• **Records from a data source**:
- - - -
Definition process_callback_context (callback_query : CallbackQuery) : M unit :=
  ok ← checkAccess (cq_message callback_query);
  if negb ok then mret tt else
  user_data ← get_or_create_user_data;
  let history := generate_history (messages user_data) in
  if bool_decide (text (cq_message callback_query) = Some (py "Context is empty")) then
    await callback_answer
  else if negb (truthy history) then
    await (edit_text (py "Context is empty") (Some keyboard_context));;
    await callback_answer
  else
    send_history (cq_from_user_id callback_query) history;;
    await (edit_text (py "Context:") None);;
    await callback_answer.

Definition process_callback_clear (callback_query : CallbackQuery) : M unit :=
  ok ← checkAccess (cq_message callback_query);
  if negb ok then mret tt else
  assign (set_messages []);;
  assign (set_count_messages 0);;
  await (save_user_data (cq_from_user_id callback_query));;
  if bool_decide (text (cq_message callback_query) = Some (py "Context cleared")) then
    await callback_answer
  else
    await (edit_text (py "Context cleared") (Some keyboard_context));;
    await callback_answer.

(** **** Voice answers *)

Definition process_callback_voice_answer_work (callback_query : CallbackQuery) : M unit :=
  ok ← checkAccess (cq_message callback_query);
  if negb ok then mret tt else
  state_clear;;
  user_data ← get_or_create_user_data;
  let info_voice_answer := if voice_answer user_data then py "on" else py "off" in
  await (edit_text (py "<i>Audio:</i> " ++ info_voice_answer) (Some keyboard_voice));;
  await callback_answer.

Definition process_callback_voice_answer_add (callback_query : CallbackQuery) : M unit :=
  ok ← checkAccess (cq_message callback_query);
  if negb ok then mret tt else
  user_data ← get_or_create_user_data;
  if voice_answer user_data then await callback_answer else
  assign (set_voice_answer true);;
  await (save_user_data (cq_from_user_id callback_query));;
  user_data ← get_or_create_user_data;
  let info_voice_answer := if voice_answer user_data then py "enabled" else py "off" in
  await (edit_text (py "<i>Audio:</i> " ++ info_voice_answer) (Some keyboard_voice));;
  await callback_answer.

Definition process_callback_voice_answer_del (callback_query : CallbackQuery) : M unit :=
  ok ← checkAccess (cq_message callback_query);
  if negb ok then mret tt else
  user_data ← get_or_create_user_data;
  if negb (voice_answer user_data) then await callback_answer else
  assign (set_voice_answer false);;
  await (save_user_data (cq_from_user_id callback_query));;
  user_data ← get_or_create_user_data;
  let info_voice_answer := if voice_answer user_data then py "on" else py "off" in
  await (edit_text (py "<i>Audio:</i> " ++ info_voice_answer) (Some keyboard_voice));;
  await callback_answer.

(** **** System role *)

Definition role_text (user_data : user_data) : str :=
  let info_system_message :=
    if negb (truthy (system_message user_data)) then py "Undefined"
    else system_message user_data in
  py "<i>Role:</i> " ++ info_system_message.

(** [F.data == "system_value_work"] (the source's second
    [process_callback_voice_answer_work]) *)
Definition process_callback_system_value_work (callback_query : CallbackQuery) : M unit :=
  ok ← checkAccess (cq_message callback_query);
  if negb ok then mret tt else
  state_clear;;
  user_data ← get_or_create_user_data;
  await (edit_text (role_text user_data) (Some keyboard_value_work));;
  await callback_answer.

Definition process_callback_change_value (callback_query : CallbackQuery) : M unit :=
  ok ← checkAccess (cq_message callback_query);
  if negb ok then mret tt else
  state_set_state waiting_for_new_value;;
  await (edit_text Text.system_message_text None);;
  await callback_answer.

Definition process_callback_delete_value (callback_query : CallbackQuery) : M unit :=
  ok ← checkAccess (cq_message callback_query);
  if negb ok then mret tt else
  state_clear;;
  user_data ← get_or_create_user_data;
  if negb (truthy (system_message user_data)) then await callback_answer else
  assign (set_system_message []);;
  await (save_user_data (cq_from_user_id callback_query));;
  user_data ← get_or_create_user_data;
  await (edit_text (role_text user_data) (Some keyboard_value_work));;
  await callback_answer.

Definition set_sys_massage (v : str) : M unit :=
  update_bot (fun b => Bot (user b) (ALL_USERS_ACCESS b) (Some v) (state b)).

(** [message.text] as a condition: present and non-empty. *)
Definition text_truthy (message : Message) : bool :=
  match text message with Some t => truthy t | None => false end.

Definition text_or_empty (message : Message) : str :=
  match text message with Some t => t | None => [] end.

Definition process_new_value (message : Message) : M unit :=
  ok ← checkAccess message;
  if negb ok then mret tt else
  (if voice message then
     await (process_voice_message (from_user_id message));;
     set_sys_massage (transcription E (from_user_id message))
   else if text_truthy message then set_sys_massage (text_or_empty message)
   else mret tt);;
  b ← get_bot;
  match sys_massage b with
  | None => raise (Exception (py "name 'sys_massage' is not defined"))
  | Some v =>
      assign (set_system_message v);;
      await (save_user_data (from_user_id message));;
      state_clear;;
      user_data ← get_or_create_user_data;
      await (answer (role_text user_data) HTML (Some keyboard_value_work))
  end.

(** **** Main menu, information, help *)

Definition process_callback_menu_back (callback_query : CallbackQuery) : M unit :=
  ok ← checkAccess (cq_message callback_query);
  if negb ok then mret tt else
  state_clear;;
  user_data ← get_or_create_user_data;
  await (edit_text (info_menu_func user_data) (Some keyboard)).

Definition process_callback_info (callback_query : CallbackQuery) : M unit :=
  ok ← checkAccess (cq_message callback_query);
  if negb ok then mret tt else
  state_clear;;
  user_data ← get_or_create_user_data;
  let info_voice_answer := if voice_answer user_data then py "on" else py "off" in
  let info_system_message :=
    if negb (truthy (system_message user_data)) then py "Undefined"
    else system_message user_data in
  let info_messages :=
    py "<i>Date:</i> <b>" ++ formatted_datetime E ++ py "</b>" ++ [nl]
    ++ py "<i>User ID:</i> <b>" ++ str_of_int (cq_from_user_id callback_query) ++ py "</b>" ++ [nl]
    ++ py "<i>Model:</i> <b>" ++ model_message_info user_data ++ py "</b>" ++ [nl]
    ++ py "<i>Image</i>" ++ [nl]
    ++ py "<i>Quality:</i> <b>" ++ pic_grade user_data ++ py "</b>" ++ [nl]
    ++ py "<i>Size:</i> <b>" ++ pic_size user_data ++ py "</b>" ++ [nl]
    ++ py "<i>Messages:</i> <b>" ++ str_of_int (count_messages user_data) ++ py "</b>" ++ [nl]
    ++ py "<i>Audios:</i> <b>" ++ info_voice_answer ++ py "</b>" ++ [nl]
    ++ py "<i>Role:</i> <b>" ++ info_system_message ++ py "</b>" in
  await (edit_text info_messages None);;
  await callback_answer.

Definition help_handler (message : Message) : M unit :=
  ok ← checkAccess message;
  if negb ok then mret tt else
  state_clear;;
  await (answer Text.help_message HTML None).

(** **** Sending the model's response *)

(** [send_message_kwargs]: one reply, [Text(Bold(label), response)]. *)
Definition send_message_kwargs (model_massage_kwargs response_message_kwargs : str) : M unit :=
  await (reply (model_massage_kwargs ++ response_message_kwargs)
           (as_kwargs (length model_massage_kwargs))).

(** The loop of [send_message_kwargs_long]: the chunk being filled and the
    chunks closed so far. *)
Definition kwargs_long_step (st : str * list str) (line : str) : str * list str :=
  let '(chunk, chunks) := st in
  if len chunk + len line + 1 >? 4096 then (line, chunks ++ [chunk])
  else if truthy chunk then (chunk ++ line ++ [nl], chunks)
  else (line, chunks).

(** The chunks [send_message_kwargs_long] sends. *)
Definition kwargs_long_chunks (model_message_kwargs response_message_kwargs : str) : list str :=
  let content := model_message_kwargs ++ [nl] ++ response_message_kwargs in
  let messages := split_nl content in
  let '(chunk, chunks) := foldl kwargs_long_step ([], []) messages in
  if truthy chunk then chunks ++ [chunk] else chunks.

Definition send_message_kwargs_long (model_message_kwargs response_message_kwargs : str)
    : M unit :=
  for_each (kwargs_long_chunks model_message_kwargs response_message_kwargs)
    (fun chunk => await (answer chunk (as_kwargs 0) None)).

(** [send_message_md]: one Markdown reply. *)
Definition send_message_md (model_massage_md response_md : str) : M unit :=
  await (reply (py "*" ++ model_massage_md ++ py "*" ++ response_md) MARKDOWN).

(** The text [send_message_md_long] cuts up. *)
Definition md_final_message (model_massage_md response_md : str) : str :=
  py "*" ++ model_massage_md ++ py "*" ++ [nl] ++ response_md.

(** The loop of [send_message_md_long]: the lines of the chunk being filled
    and the chunks closed so far.  [len(current_chunk)] is the number of
    lines in the list. *)
Definition md_long_step (st : list str * list str) (line : str) : list str * list str :=
  let '(current_chunk, chunks) := st in
  if Z.of_nat (length current_chunk) + len line + 1 >? 4096 then
    ([line], chunks ++ [join [nl] current_chunk])
  else (current_chunk ++ [line], chunks).

(** The chunks [send_message_md_long] sends. *)
Definition md_long_chunks (model_massage_md response_md : str) : list str :=
  let lines := split_nl (md_final_message model_massage_md response_md) in
  let '(current_chunk, chunks) := foldl md_long_step ([], []) lines in
  if truthy current_chunk then chunks ++ [join [nl] current_chunk] else chunks.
- - - -
• **Work order**:
Once the line with "else (current_chunk ++ [line], chunks)." has been found in the records above, retype it and every line after it exactly, and include nothing else.

• **Worked solution**:
  else (current_chunk ++ [line], chunks).

(** The chunks [send_message_md_long] sends. *)
Definition md_long_chunks (model_massage_md response_md : str) : list str :=
  let lines := split_nl (md_final_message model_massage_md response_md) in
  let '(current_chunk, chunks) := foldl md_long_step ([], []) lines in
  if truthy current_chunk then chunks ++ [join [nl] current_chunk] else chunks.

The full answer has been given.